WHAT NEEDS TO BE DONE: Using the records below, quote only the span that opens with the line containing "Fixpoint hex_digits (psz" and closes with the line containing "let p := drop (8 * pos) data in", exactly and inclusively.

##############################

(* ===== verification/Blob.v ===== *)
(** * uint256.h, uint256.cpp: opaque blobs

    A blob of [WIDTH] bytes is their list, in memory order; its text is the
    hexadecimal number of which the last byte is the most significant.  A C string
    is the list of its characters before the terminating zero. *)

From Stdlib Require Import ZArith Lia.
From stdpp Require Import base tactics numbers list.
From S2P Require Import Prelude SphTypes ArithUint.

(** A [uint256] is a blob of 32 bytes; its default value is null. *)
Abbreviation uint256 := (list Z) (only parsing).
Definition uint256_null : uint256 := replicate 32 0.

(** ** Text *)

(** [p_util_hexdigit]: [None] is its entry -1. *)
Definition HexDigit (c : Z) : option Z :=
  if (48 <=? c) && (c <=? 57) then Some (c - 48)
  else if (65 <=? c) && (c <=? 70) then Some (c - 55)
  else if (97 <=? c) && (c <=? 102) then Some (c - 87)
  else None.

Definition isspace (c : Z) : bool := (c =? 32) || ((9 <=? c) && (c <=? 13)).
Definition tolower (c : Z) : Z := if (65 <=? c) && (c <=? 90) then c + 32 else c.

(** The digit that [sprintf] prints for a nibble. *)
Definition hex_char (n : Z) : Z := if n <? 10 then 48 + n else 87 + n.

Definition GetHex (data : list Z) : list Z :=
  concat (map (fun b => [hex_char (b >> 4); hex_char (b .& 15)]) (rev data)).

Fixpoint skip_spaces (psz : list Z) : list Z :=
  match psz with c :: r => if isspace c then skip_spaces r else psz | [] => [] end.
Definition skip_0x (psz : list Z) : list Z :=
  match psz with c :: d :: r => if (c =? 48) && (tolower d =? 120) then r else psz | _ => psz end.

(** The leading digits. *)
Fixpoint hex_digits (psz : list Z) : list Z :=
  match psz with c :: r => match HexDigit c with Some d => d :: hex_digits r | None => [] end | [] => [] end.

(** The loop from the last digit back: two digits to a byte. *)
Fixpoint fill_bytes (WIDTH : nat) (ds : list Z) : list Z :=
  match WIDTH with
  | O => []
  | S w =>
      match ds with
      | [] => 0 :: fill_bytes w []
      | [d] => d :: fill_bytes w []
      | d0 :: d1 :: ds => (d0 .| uchar (d1 << 4)) :: fill_bytes w ds
      end
  end.

Definition SetHex (WIDTH : nat) (psz : list Z) : list Z :=
  fill_bytes WIDTH (rev (hex_digits (skip_0x (skip_spaces psz)))).

(** ** Comparison *)

(** The loop of [operator<], from the last byte down. *)
Fixpoint less_from_top (a b : list Z) : bool :=
  match a, b with
  | x :: a, y :: b => if x <? y then true else if y <? x then false else less_from_top a b
  | _, _ => false
  end.
Definition blob_less (a b : list Z) : bool := less_from_top (rev a) (rev b).

Definition IsNull (data : list Z) : bool := forallb (fun b => b =? 0) data.

(** [GetUint64]: eight bytes from position [8 * pos]. *)
Definition GetUint64 (data : list Z) (pos : nat) : Z :=
  let p := drop (8 * pos) data in
  p.[0] .| (p.[1] << 8) .| (p.[2] << 16) .| (p.[3] << 24) .| (p.[4] << 32) .| (p.[5] << 40) .| (p.[6] << 48) .| (p.[7] << 56).

(** ** The number of a blob *)

Definition blob_val (data : list Z) : Z := foldr (fun b v => b + 2 ^ 8 * v) 0 data.

Lemma blob_val_bound data : words 8 data -> word (8 * Z.of_nat (length data)) (blob_val data).
Proof.
  induction 1 as [|x l Hx _ IH]; [unfold word; cbn; lia|]. cbn [blob_val foldr length]. fold (blob_val l).
  unfold word in *. replace (8 * Z.of_nat (S (length l))) with (8 + 8 * Z.of_nat (length l)) by lia. rewrite Z.pow_add_r by lia. lia.
Qed.

Lemma blob_val_app a b : blob_val (a ++ b) = blob_val a + 2 ^ (8 * Z.of_nat (length a)) * blob_val b.
Proof.
  induction a as [|x a IH]; [cbn [blob_val foldr app length]; fold (blob_val b); lia|].
  cbn [blob_val foldr app length]. fold (blob_val (a ++ b)) (blob_val a). rewrite IH.
  replace (8 * Z.of_nat (S (length a))) with (8 + 8 * Z.of_nat (length a)) by lia. rewrite Z.pow_add_r by lia. lia.
Qed.

Lemma blob_val_snoc a x : blob_val (a ++ [x]) = blob_val a + 2 ^ (8 * Z.of_nat (length a)) * x.
Proof. rewrite blob_val_app. f_equal. cbn. lia. Qed.

(** The comparison is that of the numbers. *)
Lemma blob_less_val a b : words 8 a -> words 8 b -> length a = length b -> blob_less a b = (blob_val a <? blob_val b).
Proof.
  revert b. induction a as [|x a IH] using rev_ind; intros b Ha Hb Hl.
  - destruct b; [done|done].
  - destruct b as [|y b _] using rev_ind; [rewrite length_app in Hl; cbn in Hl; lia|]. rewrite !length_app in Hl. cbn in Hl.
    unfold blob_less. rewrite !rev_app_distr. cbn [rev app less_from_top]. fold (blob_less a b).
    apply Forall_app in Ha as [Ha [Hx _]%Forall_cons]. apply Forall_app in Hb as [Hb [Hy _]%Forall_cons].
    rewrite !blob_val_snoc, IH by (done || lia). pose proof (blob_val_bound a Ha). pose proof (blob_val_bound b Hb).
    replace (length b) with (length a) in * by lia. unfold word in *. set (M := 2 ^ (8 * Z.of_nat (length a))) in *.
    destruct (Z.ltb_spec x y), (Z.ltb_spec y x), (Z.ltb_spec (blob_val a) (blob_val b)); symmetry; (apply Z.ltb_lt || apply Z.ltb_ge); nia.
Qed.

(** ** Round trip *)

Lemma HexDigit_char n : 0 <= n < 16 -> HexDigit (hex_char n) = Some n.
Proof.
  intros Hn. assert (forallb (fun n => bool_decide (HexDigit (hex_char n) = Some n)) (map Z.of_nat (seq 0 16)) = true) as H by (vm_compute; reflexivity).
  rewrite forallb_forall in H. apply (bool_decide_eq_true _), H, in_map_iff. exists (Z.to_nat n). split; [lia|]. apply in_seq. lia.
Qed.

(** No digit is a space or the [x] of a prefix. *)
Lemma digit_plain c d : HexDigit c = Some d -> isspace c = false /\ tolower c <> 120.
Proof.
  unfold HexDigit, isspace, tolower. intros H.
  destruct (Z.leb_spec 48 c), (Z.leb_spec c 57), (Z.leb_spec 65 c), (Z.leb_spec c 70), (Z.leb_spec 97 c), (Z.leb_spec c 102); cbn in H; try done;
  (split; [destruct (Z.eqb_spec c 32), (Z.leb_spec 9 c), (Z.leb_spec c 13); cbn; (done || lia)|destruct (Z.leb_spec 65 c), (Z.leb_spec c 90); cbn; lia]).
Qed.

Definition nibbles (data : list Z) : list Z := concat (map (fun b => [b >> 4; b .& 15]) (rev data)).

Lemma nibble_bounds b : word 8 b -> 0 <= b >> 4 < 16 /\ 0 <= b .& 15 < 16.
Proof.
  intros Hb. unfold word in Hb. rewrite Z.shiftr_div_pow2 by lia. change 15 with (Z.ones 4). rewrite Z.land_ones by lia.
  pose proof (Z.mod_pos_bound b (2 ^ 4) ltac:(lia)). split; [|lia]. split; [apply Z.div_pos; lia|apply Z.div_lt_upper_bound; lia].
Qed.

Lemma nibble_join b : word 8 b -> b .& 15 .| uchar ((b >> 4) << 4) = b.
Proof.
  intros Hb. apply (word_eq 8); [apply word_lor; [by apply word_land_l|apply uchar_word]|done|]. intros i Hi.
  rewrite Z.lor_spec, Z.land_spec, uchar_bit by done. change 15 with (Z.ones 4). zcase i 4.
  - rewrite Z.ones_spec_low, Z.shiftl_spec_low by lia. by rewrite andb_true_r, orb_false_r.
  - rewrite Z.ones_spec_high, Z.shiftl_spec, Z.shiftr_spec by lia. rewrite andb_false_r. cbn. f_equal. lia.
Qed.

Lemma hex_digits_chars ns : Forall (fun n => 0 <= n < 16) ns -> hex_digits (map hex_char ns) = ns.
Proof. induction 1 as [|n ns Hn _ IH]; [done|]. cbn. by rewrite HexDigit_char, IH by done. Qed.

Lemma skip_chars ns : Forall (fun n => 0 <= n < 16) ns -> skip_0x (skip_spaces (map hex_char ns)) = map hex_char ns.
Proof.
  intros H. destruct H as [|n ns Hn H]; [done|]. destruct (digit_plain _ _ (HexDigit_char n Hn)) as [Es _]. cbn [map skip_spaces]. rewrite Es.
  destruct H as [|m ns Hm H]; [done|]. cbn [map skip_0x]. destruct (digit_plain _ _ (HexDigit_char m Hm)) as [_ Ex].
  destruct (Z.eqb_spec (tolower (hex_char m)) 120); [done|]. by rewrite andb_false_r.
Qed.

Lemma GetHex_nibbles data : GetHex data = map hex_char (nibbles data).
Proof. unfold GetHex, nibbles. induction (rev data) as [|b l IH]; [done|]. cbn. by rewrite IH. Qed.

Lemma nibbles_bounds data : words 8 data -> Forall (fun n => 0 <= n < 16) (nibbles data).
Proof.
  intros H%Forall_rev. unfold nibbles. induction H as [|b l Hb _ IH]; [constructor|]. destruct (nibble_bounds b Hb). cbn. by repeat (apply Forall_cons; split; [done|]).
Qed.

Lemma fill_zeros w : fill_bytes w [] = replicate w 0.
Proof. induction w as [|w IH]; [done|]. cbn. by rewrite IH. Qed.

Lemma fill_nibbles data w : words 8 data -> (length data <= w)%nat -> fill_bytes w (rev (nibbles data)) = data ++ replicate (w - length data) 0.
Proof.
  revert w. induction data as [|b data IH]; intros w H Hl; [cbn; by rewrite fill_zeros, Nat.sub_0_r|]. apply Forall_cons in H as [Hb H].
  unfold nibbles. cbn [rev]. rewrite map_app, concat_app, rev_app_distr. cbn [map concat app rev]. fold (nibbles data).
  destruct w as [|w]; [cbn in Hl; lia|]. cbn [fill_bytes app length Nat.sub]. rewrite nibble_join by done. f_equal. apply IH; [done|cbn in Hl; lia].
Qed.

Lemma SetHex_GetHex W data : words 8 data -> (length data <= W)%nat -> SetHex W (GetHex data) = data ++ replicate (W - length data) 0.
Proof.
  intros H Hl. pose proof (nibbles_bounds data H). unfold SetHex. rewrite GetHex_nibbles, skip_chars, hex_digits_chars by done. by apply fill_nibbles.
Qed.

(** ** Conversion of a 256-bit number to 512 bits, through its text *)

Definition uint512_of_hex (a : base_uint) : base_uint := UintToArith 16 (SetHex 64 (GetHex (ArithToUint a))).

Lemma ArithToUint_zeros n : ArithToUint (replicate n 0) = replicate (4 * n) 0.
Proof. induction n as [|n IH]; [done|]. unfold ArithToUint in *. cbn [replicate fmap list_fmap concat]. rewrite IH. by replace (4 * S n)%nat with (4 + 4 * n)%nat by lia. Qed.

Lemma ArithToUint_app a b : ArithToUint (a ++ b) = ArithToUint a ++ ArithToUint b.
Proof. unfold ArithToUint. by rewrite fmap_app, concat_app. Qed.

Lemma ArithToUint_words a : words 8 (ArithToUint a) /\ length (ArithToUint a) = (4 * length a)%nat.
Proof.
  induction a as [|x a [IH1 IH2]]; [split; [constructor|done]|]. unfold ArithToUint in *. cbn [fmap list_fmap concat]. split.
  - apply Forall_app. split; [apply sph_enc32le_words|done].
  - rewrite length_app, IH2. cbn. lia.
Qed.

Lemma uint512_of_hex_eq a : wf_arr 32 8 a -> uint512_of_hex a = a ++ replicate 8 0.
Proof.
  intros [L W]. destruct (ArithToUint_words a) as [Wb Lb]. rewrite L in Lb. unfold uint512_of_hex.
  rewrite SetHex_GetHex, Lb by (done || lia). change (replicate (64 - 4 * 8) 0) with (replicate (4 * 8) 0). rewrite <- ArithToUint_zeros, <- ArithToUint_app.
  rewrite <- (UintToArith_ArithToUint (a ++ replicate 8 0)) at 2.
  - rewrite length_app, L. done.
  - apply Forall_app. split; [done|]. apply words_replicate. unfold word. lia.
Qed.

Lemma uint512_of_hex_val a : wf_arr 32 8 a -> wf_arr 32 16 (uint512_of_hex a) /\ val (uint512_of_hex a) = val a.
Proof.
  intros Ha. rewrite uint512_of_hex_eq by done. destruct Ha as [L W]. split.
  - split; [rewrite length_app, L; done|]. apply Forall_app. split; [done|]. apply words_replicate. unfold word. lia.
  - rewrite val_app, val_zeros. lia.
Qed.

(** ** Main results *)

(** Hexadecimal text round trip: parsing the text of a blob into one at least as wide
    gives its bytes back, followed by zeros, and the comparison of blobs is that
    of the numbers that the texts denote. *)
Theorem hex_roundtrip W a b :
  words 8 a -> words 8 b -> length b = length a -> (length a <= W)%nat ->
  SetHex W (GetHex a) = a ++ replicate (W - length a) 0 /\ length (GetHex a) = (2 * length a)%nat /\
  blob_less a b = (blob_val a <? blob_val b).
Proof.
  intros Ha Hb Hl HW. split_and!; [by apply SetHex_GetHex| |by apply blob_less_val].
  unfold GetHex. rewrite <- (length_rev a). induction (rev a) as [|x l IH]; [done|]. cbn [map concat]. rewrite length_app, IH. cbn. lia.
Qed.

Lemma hex_roundtrip_witness :
  SetHex 4 (GetHex [0xAB; 0x01; 0xF0]) = [0xAB; 0x01; 0xF0; 0] /\ blob_less [0xAB; 0x01; 0xF0] [0; 0; 0xF1] = true.
Proof.
  destruct (hex_roundtrip 4 [0xAB; 0x01; 0xF0] [0; 0; 0xF1]) as (E & _ & El).
  - repeat (apply Forall_cons; split; [unfold word; lia|]). constructor.
  - repeat (apply Forall_cons; split; [unfold word; lia|]). constructor.
  - reflexivity.
  - cbn. lia.
  - split; [exact E|]. rewrite El. reflexivity.
Defined.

##############################

SOLUTION BELOW:
Fixpoint hex_digits (psz : list Z) : list Z :=
  match psz with c :: r => match HexDigit c with Some d => d :: hex_digits r | None => [] end | [] => [] end.

(** The loop from the last digit back: two digits to a byte. *)
Fixpoint fill_bytes (WIDTH : nat) (ds : list Z) : list Z :=
  match WIDTH with
  | O => []
  | S w =>
      match ds with
      | [] => 0 :: fill_bytes w []
      | [d] => d :: fill_bytes w []
      | d0 :: d1 :: ds => (d0 .| uchar (d1 << 4)) :: fill_bytes w ds
      end
  end.

Definition SetHex (WIDTH : nat) (psz : list Z) : list Z :=
  fill_bytes WIDTH (rev (hex_digits (skip_0x (skip_spaces psz)))).

(** ** Comparison *)

(** The loop of [operator<], from the last byte down. *)
Fixpoint less_from_top (a b : list Z) : bool :=
  match a, b with
  | x :: a, y :: b => if x <? y then true else if y <? x then false else less_from_top a b
  | _, _ => false
  end.
Definition blob_less (a b : list Z) : bool := less_from_top (rev a) (rev b).

Definition IsNull (data : list Z) : bool := forallb (fun b => b =? 0) data.

(** [GetUint64]: eight bytes from position [8 * pos]. *)
Definition GetUint64 (data : list Z) (pos : nat) : Z :=
  let p := drop (8 * pos) data in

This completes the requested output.